- Born: Tomás Luis Fábregas Boudín May 26, 1958 A Coruña, Spain
- Died: September 22, 1994 (aged 36) Oakland, California, U.S
- Occupation: Activist
- Years active: 1989-1994

= Tomás Fábregas =

Spanish activist (1958–1994)

Tomás Luis Fábregas Boudín (26 May 1958 – 22 September 1994) was a Spanish-American AIDS and LGBT rights activist.

==Biography==
Fábregas graduated in Geography and History at the Universidade de Santiago de Compostela. A Spaniard by birth, he first came to the U.S. in 1979. He had moved to New York City to work at the UN Headquarters. Soon thereafter, he took up permanent residency in New York. He later moved to California to earn a graduate degree at UC Berkeley. In 1989, Fábregas was diagnosed as HIV-positive, and he died from AIDS-related complications on September 22, 1994, at the age of 36.

==AIDS activism==
Soon after being diagnosed, Fábregas abandoned his professional aspirations and launched himself into AIDS activism. That same year he joined the San Francisco AIDS Foundation as a volunteer and was placed in the organization's Public Policy Department. He soon became a prominent figure in AIDS activism in San Francisco, joining the board of directors of the San Francisco AIDS Foundation and the Healing Alternatives Foundation, another local institution fighting AIDS. He was also part of the Immigration Working Group at ACT UP.

The most influential aspect of his activism concerns his opposition to the U.S. ban on the entry of HIV-positive people into the country. This policy, initially implemented in 1987 and then consolidated under the presidency of George H. W. Bush, effectively prohibited the entrance of these people to the United States with the exception of those who obtained a special waiver. In response to the policy, and together with the other members of the Immigration Working Group, he led an international campaign which managed to relocate the 1992 International AIDS Conference from Boston to Amsterdam, preventing it from being held in a country where HIV-positive speakers and attendants could be rejected at the border. Following this, Fábregas was invited to be a speaker at the opening ceremony of the conference.

The moment that received the most media attention in this campaign, and in Fábregas' whole trajectory, took place on his return to the U.S. from the conference. The activist, supported among others by the actress and then director of the AmfAR Elizabeth Taylor, publicly dared the Federal Government to arrest him and deport him at the airport when he returned to the country, as the entry ban established. The action sparked international media attention, and ended with the normal entry of Fábregas into the country, where he was received by a large group of activists. The then mayor of San Francisco, Frank Jordan, declared that day, July 25, 1992, as "Tomás Fábregas Day" in recognition of his action.

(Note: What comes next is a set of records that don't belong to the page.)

(** A text that starts with a character of two bytes, read in parts into a
    narrow buffer: the first call delivers one character and moves the offset by
    one byte, so the second call starts inside the character and throws. *)
Theorem multibyte_parts_throw `{Abi} `{Floats}
    (column : Z -> ApplicationDataBuffer -> Memory -> outcome) (colNum : Z)
    (p q : Z) (c1 c2 : ascii) (s : text) (st : Cell) (m : Memory)
    (Hcol : is_text_column column colNum (c1 :: c2 :: s)) (Hutf8 : two_byte_head c1 c2 s)
    (Hne : s <> []) (Hansi : ANSI_STRING_ONLY = false) (Hstart : starts_at st colNum 0) :
  exists st' m',
    SQLGetData column colNum AI_CHAR (Some p) 2 (Some q) st m =
      Ok (VARLEN_DATA_TRUNCATED, st', m') /\
    SQLGetData column colNum AI_CHAR (Some p) 2 (Some q) st' m' = Err Exception.
Proof.
  destruct (new_buffer_data AI_CHAR p 2 q (Z.of_nat 0)) as [Hp _].
  set (b0 := AppBuf.SetCellOffset (Z.of_nat 0) (NewBuffer AI_CHAR (Some p) 2 (Some q))) in *.
  destruct (put_first_byte c1 c2 s b0 p m Hutf8 Hne Hansi eq_refl Hp eq_refl eq_refl) as [m' Hfirst].
  exists (MkCell colNum 1), m'. split.
  - rewrite (SQLGetData_buffer _ _ _ _ _ _ _ _ 0 Hstart). fold b0. by rewrite (Hcol b0 m), Hfirst.
  - rewrite (SQLGetData_buffer _ _ _ _ _ _ _ _ 1) by (unfold starts_at; cbn; by rewrite Z.eqb_refl).
    destruct (new_buffer_data AI_CHAR p 2 q (Z.of_nat 1)) as [Hp' _].
    by rewrite (Hcol _ m'), (put_second_byte c1 c2 s _ p) by done.
Qed.

Lemma multibyte_parts_witness :
  let H := UnixAbi in let H0 := WholeReals in
  exists st' m',
    SQLGetData (fun _ => PutString (ascii_of_nat 195 :: ascii_of_nat 169 :: txt "t"%string)) 1
      AI_CHAR (Some 1000) 2 (Some 2000) NewCell (fun _ => 170) =
      Ok (VARLEN_DATA_TRUNCATED, st', m') /\
    SQLGetData (fun _ => PutString (ascii_of_nat 195 :: ascii_of_nat 169 :: txt "t"%string)) 1
      AI_CHAR (Some 1000) 2 (Some 2000) st' m' = Err Exception.
Proof.
  intros H H0.
  apply (@multibyte_parts_throw UnixAbi WholeReals _ 1 1000 2000 (ascii_of_nat 195)
           (ascii_of_nat 169) (txt "t")).
  - done.
  - split; [by vm_compute|]. split; [done|]. apply (bool_decide_unpack _). by vm_compute.
  - done.
  - done.
  - done.
Defined.
(* ===== verification/TypeTraits.v ===== *)
(** * TypeTraits: SQL types, types of buffers and types of the service

    Models [src/type_traits.cpp]. The SQL types and the types of application
    buffers are enumerations ([Codes]); the scalar types of the service are those
    of [Column]. An optional number is an [option]. *)

From S2P Require Import Prelude Text Codes Memory Calendar Encoding AppBuffer AppBufferFacts Column ColumnFacts.

Module Types.
Import Text Column.

(** ** Enumerations *)

Inductive SqlType : Type :=
  | SQL_CHAR | SQL_VARCHAR | SQL_LONGVARCHAR | SQL_WCHAR | SQL_WVARCHAR | SQL_WLONGVARCHAR
  | SQL_DECIMAL | SQL_NUMERIC | SQL_SMALLINT | SQL_INTEGER | SQL_REAL | SQL_FLOAT | SQL_DOUBLE
  | SQL_BIT | SQL_TINYINT | SQL_BIGINT | SQL_TYPE_DATE | SQL_TYPE_TIME | SQL_TYPE_TIMESTAMP
  | SQL_TYPE_NULL | SQL_GUID | SQL_BINARY | SQL_VARBINARY | SQL_LONGVARBINARY
  | SQL_DATETIME | SQL_INTERVAL
  | SQL_INTERVAL_YEAR | SQL_INTERVAL_MONTH | SQL_INTERVAL_DAY | SQL_INTERVAL_HOUR
  | SQL_INTERVAL_MINUTE | SQL_INTERVAL_SECOND | SQL_INTERVAL_YEAR_TO_MONTH
  | SQL_INTERVAL_DAY_TO_HOUR | SQL_INTERVAL_DAY_TO_MINUTE | SQL_INTERVAL_DAY_TO_SECOND
  | SQL_INTERVAL_HOUR_TO_MINUTE | SQL_INTERVAL_HOUR_TO_SECOND | SQL_INTERVAL_MINUTE_TO_SECOND.

Inductive CType : Type :=
  | SQL_C_CHAR | SQL_C_WCHAR | SQL_C_SSHORT | SQL_C_SHORT | SQL_C_USHORT | SQL_C_SLONG
  | SQL_C_LONG | SQL_C_ULONG | SQL_C_FLOAT | SQL_C_DOUBLE | SQL_C_BIT | SQL_C_STINYINT
  | SQL_C_TINYINT | SQL_C_UTINYINT | SQL_C_SBIGINT | SQL_C_UBIGINT | SQL_C_BINARY
  | SQL_C_DATE | SQL_C_TYPE_DATE | SQL_C_TIME | SQL_C_TYPE_TIME | SQL_C_TIMESTAMP
  | SQL_C_TYPE_TIMESTAMP | SQL_C_NUMERIC | SQL_C_DEFAULT
  | SQL_C_INTERVAL_YEAR | SQL_C_INTERVAL_MONTH | SQL_C_INTERVAL_DAY | SQL_C_INTERVAL_HOUR
  | SQL_C_INTERVAL_MINUTE | SQL_C_INTERVAL_SECOND | SQL_C_INTERVAL_DAY_TO_HOUR
  | SQL_C_INTERVAL_DAY_TO_MINUTE | SQL_C_INTERVAL_HOUR_TO_MINUTE | SQL_C_INTERVAL_HOUR_TO_SECOND
  | SQL_C_INTERVAL_MINUTE_TO_SECOND | SQL_C_INTERVAL_YEAR_TO_MONTH
  | SQL_C_INTERVAL_DAY_TO_SECOND.

#[global] Instance SqlType_eq_dec : EqDecision SqlType.
Proof. solve_decision. Defined.
#[global] Instance CType_eq_dec : EqDecision CType.
Proof. solve_decision. Defined.

#[global, refine] Instance SqlType_finite : Finite SqlType := {| enum :=
  [ SQL_CHAR; SQL_VARCHAR; SQL_LONGVARCHAR; SQL_WCHAR; SQL_WVARCHAR; SQL_WLONGVARCHAR;
    SQL_DECIMAL; SQL_NUMERIC; SQL_SMALLINT; SQL_INTEGER; SQL_REAL; SQL_FLOAT; SQL_DOUBLE;
    SQL_BIT; SQL_TINYINT; SQL_BIGINT; SQL_TYPE_DATE; SQL_TYPE_TIME; SQL_TYPE_TIMESTAMP;
    SQL_TYPE_NULL; SQL_GUID; SQL_BINARY; SQL_VARBINARY; SQL_LONGVARBINARY;
    SQL_DATETIME; SQL_INTERVAL;
    SQL_INTERVAL_YEAR; SQL_INTERVAL_MONTH; SQL_INTERVAL_DAY; SQL_INTERVAL_HOUR;
    SQL_INTERVAL_MINUTE; SQL_INTERVAL_SECOND; SQL_INTERVAL_YEAR_TO_MONTH;
    SQL_INTERVAL_DAY_TO_HOUR; SQL_INTERVAL_DAY_TO_MINUTE; SQL_INTERVAL_DAY_TO_SECOND;
    SQL_INTERVAL_HOUR_TO_MINUTE; SQL_INTERVAL_HOUR_TO_SECOND; SQL_INTERVAL_MINUTE_TO_SECOND ] |}.
Proof. all: solve_finite. Defined.

#[global, refine] Instance CType_finite : Finite CType := {| enum :=
  [ SQL_C_CHAR; SQL_C_WCHAR; SQL_C_SSHORT; SQL_C_SHORT; SQL_C_USHORT; SQL_C_SLONG;
    SQL_C_LONG; SQL_C_ULONG; SQL_C_FLOAT; SQL_C_DOUBLE; SQL_C_BIT; SQL_C_STINYINT;
    SQL_C_TINYINT; SQL_C_UTINYINT; SQL_C_SBIGINT; SQL_C_UBIGINT; SQL_C_BINARY;
    SQL_C_DATE; SQL_C_TYPE_DATE; SQL_C_TIME; SQL_C_TYPE_TIME; SQL_C_TIMESTAMP;
    SQL_C_TYPE_TIMESTAMP; SQL_C_NUMERIC; SQL_C_DEFAULT;
    SQL_C_INTERVAL_YEAR; SQL_C_INTERVAL_MONTH; SQL_C_INTERVAL_DAY; SQL_C_INTERVAL_HOUR;
    SQL_C_INTERVAL_MINUTE; SQL_C_INTERVAL_SECOND; SQL_C_INTERVAL_DAY_TO_HOUR;
    SQL_C_INTERVAL_DAY_TO_MINUTE; SQL_C_INTERVAL_HOUR_TO_MINUTE; SQL_C_INTERVAL_HOUR_TO_SECOND;
    SQL_C_INTERVAL_MINUTE_TO_SECOND; SQL_C_INTERVAL_YEAR_TO_MONTH;
    SQL_C_INTERVAL_DAY_TO_SECOND ] |}.
Proof. all: solve_finite. Defined.

(** The answers of ODBC about null values. *)
Inductive SqlNullable : Type := SQL_NO_NULLS | SQL_NULLABLE | SQL_NULLABLE_UNKNOWN.

#[global] Instance SqlNullable_eq_dec : EqDecision SqlNullable.
Proof. solve_decision. Defined.
#[global, refine] Instance SqlNullable_finite : Finite SqlNullable :=
  {| enum := [SQL_NO_NULLS; SQL_NULLABLE; SQL_NULLABLE_UNKNOWN] |}.
Proof. all: solve_finite. Defined.

(** The numbers of the three enumerations; the interval and date types of the
    buffers have the numbers of the SQL types. *)
Class SqlCodes : Type := {
  sql_types :: Codes SqlType;
  c_types :: Codes CType;
  sql_nullables :: Codes SqlNullable
}.

Definition IOTSITEWISE_SQL_MAX_LENGTH : Z := 65532.

(** ** The functions of the file *)

Section Traits.
Context `{SqlCodes} `{AwsScalars}.

Definition BinaryTypeToSqlTypeName (binaryType : option Z) : option text :=
  match binaryType with
  | None => None
  | Some scalarType =>
      Some (txt (if scalarType =? BOOLEAN then "BIT"
                 else if scalarType =? INT then "INTEGER"
                 else if scalarType =? DOUBLE then "DOUBLE"
                 else if scalarType =? TIMESTAMP then "TIMESTAMP"
                 else if scalarType =? STRING then "VARCHAR"
                 else if scalarType =? NOT_SET then "NOT_SET"
                 else "VARCHAR"))
  end.

Definition IsSqlTypeSupported (type : option Z) : bool :=
  match type with
  | None => false
  | Some t =>
      match decode (A := SqlType) t with
      | Some (SQL_BIT | SQL_TINYINT | SQL_SMALLINT | SQL_BIGINT | SQL_INTEGER | SQL_FLOAT
             | SQL_REAL | SQL_DOUBLE | SQL_NUMERIC | SQL_DECIMAL | SQL_CHAR | SQL_VARCHAR
             | SQL_LONGVARCHAR | SQL_WCHAR | SQL_WVARCHAR | SQL_WLONGVARCHAR | SQL_TYPE_DATE
             | SQL_TYPE_TIMESTAMP | SQL_TYPE_TIME | SQL_TYPE_NULL | SQL_INTERVAL_YEAR_TO_MONTH
             | SQL_INTERVAL_DAY_TO_SECOND) => true
      | _ => false
      end
  end.

Definition SqlTypeToBinary (sqlType : option Z) : Z :=
  match sqlType with
  | None => NOT_SET
  | Some t =>
      match decode (A := SqlType) t with
      | Some SQL_BIT => BOOLEAN
      | Some SQL_INTEGER => INT
      | Some SQL_DOUBLE => DOUBLE
      | Some SQL_TYPE_TIMESTAMP => TIMESTAMP
      | Some SQL_VARCHAR => STRING
      | _ => STRING
      end
  end.

Definition ToDriverType (type : Z) : AppBuf.OdbcNativeType :=
  match decode (A := CType) type with
  | Some SQL_C_CHAR => AppBuf.AI_CHAR
  | Some SQL_C_WCHAR => AppBuf.AI_WCHAR
  | Some (SQL_C_SSHORT | SQL_C_SHORT) => AppBuf.AI_SIGNED_SHORT
  | Some SQL_C_USHORT => AppBuf.AI_UNSIGNED_SHORT
  | Some (SQL_C_SLONG | SQL_C_LONG) => AppBuf.AI_SIGNED_LONG
  | Some SQL_C_ULONG => AppBuf.AI_UNSIGNED_LONG
  | Some SQL_C_FLOAT => AppBuf.AI_FLOAT
  | Some SQL_C_DOUBLE => AppBuf.AI_DOUBLE
  | Some SQL_C_BIT => AppBuf.AI_BIT
  | Some (SQL_C_STINYINT | SQL_C_TINYINT) => AppBuf.AI_SIGNED_TINYINT
  | Some SQL_C_UTINYINT => AppBuf.AI_UNSIGNED_TINYINT
  | Some SQL_C_SBIGINT => AppBuf.AI_SIGNED_BIGINT
  | Some SQL_C_UBIGINT => AppBuf.AI_UNSIGNED_BIGINT
  | Some SQL_C_BINARY => AppBuf.AI_BINARY
  | Some (SQL_C_DATE | SQL_C_TYPE_DATE) => AppBuf.AI_TDATE
  | Some (SQL_C_TIME | SQL_C_TYPE_TIME) => AppBuf.AI_TTIME
  | Some (SQL_C_TIMESTAMP | SQL_C_TYPE_TIMESTAMP) => AppBuf.AI_TTIMESTAMP
  | Some SQL_C_NUMERIC => AppBuf.AI_NUMERIC
  | Some SQL_C_DEFAULT => AppBuf.AI_DEFAULT
  | Some SQL_C_INTERVAL_YEAR => AppBuf.AI_INTERVAL_YEAR
  | Some SQL_C_INTERVAL_MONTH => AppBuf.AI_INTERVAL_MONTH
  | Some SQL_C_INTERVAL_DAY => AppBuf.AI_INTERVAL_DAY
  | Some SQL_C_INTERVAL_HOUR => AppBuf.AI_INTERVAL_HOUR
  | Some SQL_C_INTERVAL_MINUTE => AppBuf.AI_INTERVAL_MINUTE
  | Some SQL_C_INTERVAL_SECOND => AppBuf.AI_INTERVAL_SECOND
  | Some SQL_C_INTERVAL_DAY_TO_HOUR => AppBuf.AI_INTERVAL_DAY_TO_HOUR
  | Some SQL_C_INTERVAL_DAY_TO_MINUTE => AppBuf.AI_INTERVAL_DAY_TO_MINUTE
  | Some SQL_C_INTERVAL_HOUR_TO_MINUTE => AppBuf.AI_INTERVAL_HOUR_TO_MINUTE
  | Some SQL_C_INTERVAL_HOUR_TO_SECOND => AppBuf.AI_INTERVAL_HOUR_TO_SECOND
  | Some SQL_C_INTERVAL_MINUTE_TO_SECOND => AppBuf.AI_INTERVAL_MINUTE_TO_SECOND
  | Some SQL_C_INTERVAL_YEAR_TO_MONTH => AppBuf.AI_INTERVAL_YEAR_TO_MONTH
  | Some SQL_C_INTERVAL_DAY_TO_SECOND => AppBuf.AI_INTERVAL_DAY_TO_SECOND
  | None => AppBuf.AI_UNSUPPORTED
  end.

Definition IsApplicationTypeSupported (type : option Z) : bool :=
  match type with
  | Some t => match ToDriverType t with AppBuf.AI_UNSUPPORTED => false | _ => true end
  | None => false
  end.

Definition BinaryToSqlType (binaryType : option Z) : option Z :=
  match binaryType with
  | None => None
  | Some scalarType =>
      Some (id_of (if scalarType =? BOOLEAN then SQL_BIT
                   else if scalarType =? INT then SQL_INTEGER
                   else if scalarType =? DOUBLE then SQL_DOUBLE
                   else if scalarType =? TIMESTAMP then SQL_TYPE_TIMESTAMP
                   else SQL_VARCHAR))
  end.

Fábregas, who carried this action while wearing a t-shirt that read "No Borders", has been recognized for the transnational impact and orientation of his activism. Despite working from the U.S., his work was directed not only towards denouncing discriminatory policies there, but also towards ending similar situations in other places of the world, including those suffered by migrants. The ban on the entry of HIV-positive people in the U.S. was ultimately lifted in 2009.

==Legacy==
The San Francisco AIDS Candlelight Vigil created the annual "Tomás Fábregas Award" in the framework of their AIDS Hero Awards, which recognize remarkable figures in the struggle against AIDS and are named after distinguished activists in the Bay Area.

In November 2008, the municipal "Coruña Visible" festival paid homage to Fábregas and the pioneers Elisa and Marcela. On February 7, 2011, the city council of A Coruña, his city of birth, approved to name a street after Fábregas, which was eventually opened in 2013. In 2019, several associations from A Coruña launched a series of informative sessions around HIV inspired by his figure, and 2021 saw the release of a documentary about him, titled Fighting Barriers and directed by Domingo Díaz.

The GLBT Historical Society of San Francisco preserves the archive of Fábregas' papers, consisting of six boxes of documents donated by his partner, Jeffrey L. Brooks.